10. Procédé selon la revendication 9, caractérisé en ce que l'autre procédé d'inactivation virale et un procédé de traitement physique ou chimique d'inactivation virale, choisi parmi le groupe constitué par une ou plusieurs étapes de chauffage (sec ou humide), l'addition de composants chimiques, une ou plusieurs étapes de pasteurisation, la soumission à une ou plusieurs émission(s) de rayonnements particuliers tels que des rayonnements y ou des rayons X ou une combinaison de ces procédés.

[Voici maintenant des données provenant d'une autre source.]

(** The share left for the market. *)
Lemma share_spec i c : 2 * D < 10 ^ prec → on_grid e D (intent_requested_delta i) → on_grid e D c →
  0 <= scaled e c <= Z.abs (asked i) →
  let sign := if dec_leb dec_zero (intent_requested_delta i) then dec_one else dec_of_Z (-1) in
  let share := dec_mul sign (dec_sub (dec_abs (intent_requested_delta i)) c) in
  on_grid e D share ∧ scaled e share = Z.sgn (asked i) * (Z.abs (asked i) - scaled e c).
Proof using Hexp HD0.
  intros HD G Gc Hle. destruct (request_sign i G) as [Gsg Ssg]. cbn zeta in *. set (sign := if dec_leb _ _ then _ else _) in *. clearbody sign.
  pose proof (og_bound _ _ _ G) as Hb. fold (asked i) in Hb. destruct (grid_abs e D _ G) as (Ga & Sa & _); [lia|]. fold (asked i) in Sa.
  destruct (grid_sub e D D _ c Ga Gc) as [Gs Ss]; [lia|]. rewrite Sa in Ss. set (rest := dec_sub _ c) in *. clearbody rest.
  assert (on_grid e D rest) as Gr by (eapply grid_tighten; [exact Gs|lia]).
  destruct (grid_mul 0 e 1 D sign rest Gsg Gr) as [Gm Sm]; [lia|]. rewrite Z.add_0_l in Gm, Sm. rewrite Z.mul_1_l in Gm.
  split; [exact Gm|]. rewrite Sm, Ss. by apply Ssg.
Qed.

Lemma attribute_spec crosses i c : 2 * D < 10 ^ prec → on_grid e D (intent_requested_delta i) → crosses !! hi_key i = Some c →
  on_grid e D c → 0 <= scaled e c <= Z.abs (asked i) →
  ∃ a, attribute crosses i = Ok a ∧ attributed i a ∧ sa_internal_cross_quantity a = c.
Proof using Hexp HD0.
  intros HD G Hc Gc Hle. destruct (share_spec i c HD G Gc Hle) as [Gm Sm]. cbn zeta in Gm, Sm.
  unfold attribute. rewrite (proj1 (item_val e crosses _ c Hc)). cbn [mbind res_bind]. set (share := dec_mul _ _) in *. clearbody share. destruct (grid_abs e D _ G) as (Ga & Sa & _); [lia|]. fold (asked i) in Sa.
  destruct (grid_abs e D share Gm) as (Gp & Sp & _); [lia|]. destruct (grid_add e D D _ c Gp Gc) as [Gq Sq]; [lia|].
  rewrite Sm, signed_rest in Sp by done. rewrite attribution_accepted; cycle 1.
  { apply (grid_nonneg _ _ _ Gc). lia. }
  { by rewrite (grid_eqb e (D + D) D), Sq, Sp, Sa, Z.sub_add, Z.eqb_refl by done. }
  eexists. split; [reflexivity|]. split; [|reflexivity]. constructor; [reflexivity|reflexivity|done|done].
Qed.

Context (sleeves : list HorizonIntent) (Hnd : NoDup (map hi_key sleeves))
        (Hgrid : ∀ i, i ∈ sleeves → on_grid e D (intent_requested_delta i)).

Let deltas0 : quantities := list_to_map (map (λ i, (hi_key i, intent_requested_delta i)) sleeves).
Let crosses0 : quantities := list_to_map (map (λ i, (hi_key i, dec_zero)) sleeves).
Let buyers : list SleeveKey := map hi_key (List.filter buys sleeves).
Let sellers : list SleeveKey := map hi_key (List.filter sells sleeves).

Lemma keyed_lookup {V} (f : HorizonIntent → V) i : i ∈ sleeves →
  (list_to_map (map (λ i, (hi_key i, f i)) sleeves) : gmap SleeveKey V) !! hi_key i = Some (f i).
Proof using Hnd.
  intros Hi. apply elem_of_list_to_map_1; [by rewrite map_map|]. apply list_elem_of_fmap. by exists i.
Qed.


Lemma elem_of_filter_key (p : HorizonIntent → bool) k :
  k ∈ map hi_key (List.filter p sleeves) ↔ ∃ i, i ∈ sleeves ∧ p i = true ∧ hi_key i = k.
Proof using.
  rewrite list_elem_of_fmap. split; [intros (i & -> & Hi)|intros (i & Hi & Hp & <-)]; exists i;
    [apply list_elem_of_In, filter_In in Hi; rewrite list_elem_of_In; tauto|split; [done|]; apply list_elem_of_In, filter_In; by rewrite <- list_elem_of_In].
Qed.

Lemma crosses0_zero k : val e crosses0 k = 0.
Proof using.
  unfold val, crosses0. destruct (list_to_map _ !! k) as [v|] eqn:E; [|done]. cbn.
  apply elem_of_list_to_map_2, list_elem_of_fmap in E as (i & [= -> ->] & _). done.
Qed.
Lemma crosses0_total ks : total e crosses0 ks = 0.
Proof using. induction ks as [|k ks IH]; [done|]. unfold total in *. cbn [map foldr]. by rewrite crosses0_zero, IH. Qed.

(** The keys of different sleeves differ. *)
Lemma sleeve_of_key i j : i ∈ sleeves → j ∈ sleeves → hi_key i = hi_key j → i = j.
Proof using Hnd.
  intros [n Hi]%list_elem_of_lookup [m Hj]%list_elem_of_lookup E. assert (n = m) as ->; [|congruence].
  apply (NoDup_lookup (map hi_key sleeves) n m (hi_key i) Hnd); rewrite list_lookup_fmap; [by rewrite Hi|rewrite Hj; cbn; by rewrite E].
Qed.

Lemma initial_matching : matching e D (val e deltas0) buyers sellers crosses0 buyers sellers deltas0 crosses0.
Proof using Hexp HD0 Hnd Hgrid.
  assert (∀ i, i ∈ sleeves → val e deltas0 (hi_key i) = asked i) as Hval
    by (intros i Hi; unfold val, deltas0; by rewrite (keyed_lookup intent_requested_delta)).
  assert (∀ i, i ∈ sleeves → ∃ d c, deltas0 !! hi_key i = Some d ∧ crosses0 !! hi_key i = Some c ∧ on_grid e D d ∧ on_grid e D c) as Hent.
  { intros i Hi. exists (intent_requested_delta i), dec_zero. unfold deltas0, crosses0.
    rewrite (keyed_lookup intent_requested_delta i Hi), (keyed_lookup (λ _, dec_zero) i Hi).
    split_and!; [done|done|by apply Hgrid|by apply grid_zero]. }
  assert (∀ k, k ∈ buyers ↔ ∃ i, i ∈ sleeves ∧ 0 < asked i ∧ hi_key i = k) as Hbuy.
  { intros k. unfold buyers. rewrite elem_of_filter_key. split; intros (i & Hi & Hp & <-); exists i; split_and!; try done;
      destruct (asked_signs i (Hgrid i Hi)) as [E _]; [rewrite E in Hp; by apply Z.ltb_lt|rewrite E; by apply Z.ltb_lt]. }
  assert (∀ k, k ∈ sellers ↔ ∃ i, i ∈ sleeves ∧ asked i < 0 ∧ hi_key i = k) as Hsell.
  { intros k. unfold sellers. rewrite elem_of_filter_key. split; intros (i & Hi & Hp & <-); exists i; split_and!; try done;
      destruct (asked_signs i (Hgrid i Hi)) as [_ E]; [rewrite E in Hp; by apply Z.ltb_lt|rewrite E; by apply Z.ltb_lt]. }
  constructor.
  - intros k (i & Hi & Hp & <-)%Hbuy. constructor; [by apply Hent|]. rewrite Hval, crosses0_zero by done. lia.
  - intros k (i & Hi & Hp & <-)%Hsell. constructor; [by apply Hent|]. rewrite Hval, crosses0_zero by done. lia.
  - by rewrite !crosses0_total.
  - intros k Hk. split; [done|]. apply Hbuy in Hk as (i & Hi & Hp & <-). by rewrite Hval.
  - intros k Hk. split; [done|]. apply Hsell in Hk as (i & Hi & Hp & <-). by rewrite Hval.
  - done.
  - done.
  - split; by apply filter_keys_NoDup.
  - done.
Qed.

(** What is left of every sleeve after the loop. *)
Lemma loop_result : 2 * D < 10 ^ prec →
  ∃ ds cs, match_loop (length (List.filter buys sleeves) + length (List.filter sells sleeves)) buyers sellers deltas0 crosses0 = Ok (ds, cs) ∧
    (∀ i, i ∈ sleeves → ∃ c, cs !! hi_key i = Some c ∧ on_grid e D c ∧ 0 <= scaled e c <= Z.abs (asked i)) ∧
    total e cs buyers = total e cs sellers ∧
    ((∀ i, i ∈ sleeves → buys i = true → val e cs (hi_key i) = asked i) ∨
     (∀ i, i ∈ sleeves → sells i = true → val e cs (hi_key i) = - asked i)).
Proof using Hexp HD0 Hnd Hgrid.
  intros HD. assert (∀ i, i ∈ sleeves → val e deltas0 (hi_key i) = asked i) as Hval
    by (intros i Hi; unfold val, deltas0; by rewrite (keyed_lookup intent_requested_delta)).
  assert (∀ i, i ∈ sleeves → buys i = true → hi_key i ∈ buyers) as Hbuy by (intros i Hi Hb; apply elem_of_filter_key; by exists i).
  assert (∀ i, i ∈ sleeves → sells i = true → hi_key i ∈ sellers) as Hsell by (intros i Hi Hb; apply elem_of_filter_key; by exists i).
  destruct (match_loop_ends e D Hexp HD (val e deltas0)) with (all_buyers := buyers) (all_sellers := sellers) (cs0 := crosses0)
    (buyers := buyers) (sellers := sellers) (ds := deltas0) (cs := crosses0)
    (fuel := (length (List.filter buys sleeves) + length (List.filter sells sleeves))%nat)
    as (ds & cs & bs & ss & Hloop & [Mb Ms Mbal _ _ Mbz Msz _ Mo] & Hend).
  - intros k. unfold val. destruct (deltas0 !! k) as [d|] eqn:E; [|cbn; lia]. cbn.
    apply elem_of_list_to_map_2, list_elem_of_fmap in E as (i & [= -> ->] & Hi). by apply Hgrid.
  - by apply filter_keys_NoDup.
  - by apply filter_keys_NoDup.
  - intros k (i & Hi & Hp & <-)%elem_of_filter_key (j & Hj & Hq & E)%elem_of_filter_key.
    apply sleeve_of_key in E as ->; [|done..]. destruct (asked_signs i (Hgrid i Hi)) as [E1 E2]. rewrite E1 in Hp. rewrite E2 in Hq.
    apply Z.ltb_lt in Hp, Hq. lia.
  - apply initial_matching.
  - unfold buyers, sellers. by rewrite !length_map.
  - exists ds, cs. split; [exact Hloop|]. split; [|split; [exact Mbal|]].
    + intros i Hi. destruct (asked_signs i (Hgrid i Hi)) as [E1 E2]. destruct (Z.lt_trichotomy (asked i) 0) as [Hlt|[Hz|Hgt]].
      * destruct (Ms (hi_key i)) as [(d & c & _ & Hc & _ & Gc) Hs]; [apply Hsell; [done|]; by rewrite E2, Z.ltb_lt|].
        rewrite Hval, (proj2 (item_val e cs _ c Hc)) in Hs by done. exists c. split_and!; (done || lia).
      * exists dec_zero. rewrite Mo.
        -- unfold crosses0. rewrite (keyed_lookup (λ _, dec_zero) i Hi). split_and!; [done|by apply grid_zero|done|change (scaled e dec_zero) with 0; lia].
        -- intros (j & Hj & Hp & E)%elem_of_filter_key. apply sleeve_of_key in E as ->; [|done..]. rewrite E1, Hz in Hp. done.
        -- intros (j & Hj & Hp & E)%elem_of_filter_key. apply sleeve_of_key in E as ->; [|done..]. rewrite E2, Hz in Hp. done.
      * destruct (Mb (hi_key i)) as [(d & c & _ & Hc & _ & Gc) Hs]; [apply Hbuy; [done|]; by rewrite E1, Z.ltb_lt|].
        rewrite Hval, (proj2 (item_val e cs _ c Hc)) in Hs by done. exists c. split_and!; (done || lia).
    + destruct Hend as [-> | ->]; [left|right]; intros i Hi Hp.
      * destruct (Mb (hi_key i) (Hbuy i Hi Hp)) as [_ Hs]. rewrite Hval, (Mbz (hi_key i) (Hbuy i Hi Hp)) in Hs by (done || set_solver). lia.
      * destruct (Ms (hi_key i) (Hsell i Hi Hp)) as [_ Hs]. rewrite Hval, (Msz (hi_key i) (Hsell i Hi Hp)) in Hs by (done || set_solver). lia.
Qed.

11. Procédé d'inactivation virale selon l'une quelconque des revendications précédentes, caractérisé en ce qu'il est combiné à un procédé général d'isolation ou de séparation, de dérivés sanguins à partir du sang total.
12. Procédé d'inactivation virale selon l'une quelconque des revendications précédentes caractérisée en ce que les produits sanguins ne sont pas traités en fines couches.
13. Dispositif d'inactivation virale d'un produit sanguin comportant un émetteur (7) de rayons ultraviolets de type C disposé de manière à émettre le rayonnement ultraviolet de type C vers le produit sanguin à traiter.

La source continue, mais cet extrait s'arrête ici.